§ **What the task asks**
Your task is to copy the lines of the data below from the line holding "Upstream_keyPatterns : list string;" through the line holding "Definition NewUpstream (conn", inclusive, exactly and with nothing added.

§ **Records for the exercise**

──────────────────────────────

(* ===== verification/Upstream.v ===== *)
(** * Upstreams

    [upstream.go]: one upstream of a proxy, with the channels opened on it, the
    queue settings that override the client's, and the clean-ups to run when the
    connection closes. *)

From stdpp Require Import pretty.
From S2P Require Import Prelude Bytes Fields MsgBase MsgQueue Methods Errors Broker Config.

(** ** Data *)

(** The functions in [destruct], by what they delete. *)
Inductive cleanup : Type :=
| AutoGenerated (queue : string)
| EmulatedAutoDelete (queue : string).

Definition cleanup_queue (fn : cleanup) : string :=
  match fn with AutoGenerated q | EmulatedAutoDelete q => q end.

Record Upstream : Type := {
  Upstream_name : string;
  Upstream_address : string;
  Upstream_conn : option Conn;
  Upstream_channel : gmap Z Handle;
  Upstream_keyPatterns : list string;
  Upstream_queueAttr : option QueueAttributes;
  Upstream_queueOpts : option QueueOptions;
  Upstream_destruct : list cleanup
}.

(** What stays of an upstream: its address and its connection. *)
Definition link (u : Upstream) : string * option Conn := (Upstream_address u, Upstream_conn u).

Definition NewUpstream (conn : option Conn) (conf : UpstreamConfig) (address : string) : Upstream := {|
  Upstream_name := UpstreamConfig_Name conf;
  Upstream_address := address;
  Upstream_conn := conn;
  Upstream_channel := ∅;
  Upstream_keyPatterns := Routing_KeyPatterns (UpstreamConfig_Routing conf);
  Upstream_queueAttr := UpstreamConfig_QueueAttributes conf;
  Upstream_queueOpts := UpstreamConfig_QueueOptions conf;
  Upstream_destruct := [] |}.

Definition set_channel (f : gmap Z Handle -> gmap Z Handle) (u : Upstream) : Upstream := {|
  Upstream_name := Upstream_name u;
  Upstream_address := Upstream_address u;
  Upstream_conn := Upstream_conn u;
  Upstream_channel := f (Upstream_channel u);
  Upstream_keyPatterns := Upstream_keyPatterns u;
  Upstream_queueAttr := Upstream_queueAttr u;
  Upstream_queueOpts := Upstream_queueOpts u;
  Upstream_destruct := Upstream_destruct u |}.

Definition add_destruct (fn : cleanup) (u : Upstream) : Upstream := {|
  Upstream_name := Upstream_name u;
  Upstream_address := Upstream_address u;
  Upstream_conn := Upstream_conn u;
  Upstream_channel := Upstream_channel u;
  Upstream_keyPatterns := Upstream_keyPatterns u;
  Upstream_queueAttr := Upstream_queueAttr u;
  Upstream_queueOpts := Upstream_queueOpts u;
  Upstream_destruct := Upstream_destruct u ++ [fn] |}.

(** The state of an operation on an upstream: the upstream and all the calls made to
    the client library so far. *)
Record UState : Type := { us : Upstream; calls : list Call }.

Abbreviation upstreamM := (stm UState goerror).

──────────────────────────────

§ **Completed task**
  Upstream_keyPatterns : list string;
  Upstream_queueAttr : option QueueAttributes;
  Upstream_queueOpts : option QueueOptions;
  Upstream_destruct : list cleanup
}.

(** What stays of an upstream: its address and its connection. *)
Definition link (u : Upstream) : string * option Conn := (Upstream_address u, Upstream_conn u).

Definition NewUpstream (conn : option Conn) (conf : UpstreamConfig) (address : string) : Upstream := {|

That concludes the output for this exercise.